* The task:
Scan the records for the word "with". Return each line where it is found.
== Extracted information ==
(** What is published of an object. *)
Definition published_verdict o (_ : list pevent) (e : pevent) : Prop :=
  match e with
  | Ev c _ => match c with
    | CatalogStatusUpdate new =>
        let st := co_status new in
        (∃ i c, FindStatusCondition (cs_conditions st) CondTypeChecked = Some i ∧ cs_conditions st !! i = Some c ∧
           c_observedGeneration c = co_generation o ∧ (c_status c = ConditionTrue ↔ valid_object o)) ∧
        filter (λ c, c_type c ≠ CondTypeChecked) (cs_conditions st) =
          filter (λ c, c_type c ≠ CondTypeChecked) (cs_conditions (co_status o)) ∧
        cs_observedGeneration st = co_generation o ∧
        (valid_object o → cs_state st = StateAvailable) ∧
        (declares_nothing o → cs_state st = cs_state (co_status o)) ∧
        (¬ valid_object o → ¬ declares_nothing o → cs_state st = StateUnavailable)
    | _ => True
    end
  end.

(** Checked at this generation or a later one. *)
Definition up_to_date o : Prop :=
  ∃ i c, FindStatusCondition (cs_conditions (co_status o)) CondTypeChecked = Some i ∧ cs_conditions (co_status o) !! i = Some c ∧
    c_status c = ConditionTrue ∧ (co_generation o ≤ c_observedGeneration c)%Z.

Definition right_verdict o (wrong : option string) (state : string) : Prop :=
  (wrong = None ↔ valid_object o) ∧ (valid_object o → state = StateAvailable) ∧
  (declares_nothing o → state = cs_state (co_status o)) ∧
  (¬ valid_object o → ¬ declares_nothing o → state = StateUnavailable).

Context (Hnow : now ≠ 0%Z).

Lemma to_check_spec o :
  match to_check now o with
  | None => up_to_date o
  | Some (cs, i) => ∃ c, FindStatusCondition cs CondTypeChecked = Some i ∧ cs !! i = Some c ∧ c_type c = CondTypeChecked ∧
      filter (λ c, c_type c ≠ CondTypeChecked) cs = filter (λ c, c_type c ≠ CondTypeChecked) (cs_conditions (co_status o))
  end.
Proof.
  unfold to_check. destruct (GetCondition_spec now (cs_conditions (co_status o)) CondTypeChecked Hnow)
    as (cs & i & c & -> & Hi & Ht & Hf & Hfilter & Hcase). simpl. rewrite Hi.
  destruct (negb (String.eqb (c_status c) ConditionTrue) || (c_observedGeneration c <? co_generation o)%Z) eqn:E; [by exists c|].
  apply orb_false_iff in E as [E1%negb_false_iff%String.eqb_eq E2%Z.ltb_ge].
  destruct Hcase as [[Hf' ->]|[_ ->]]; [by exists i, c|done].
Qed.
===
* Answer box:
  match e with
  | Ev c _ => match c with
  match to_check now o with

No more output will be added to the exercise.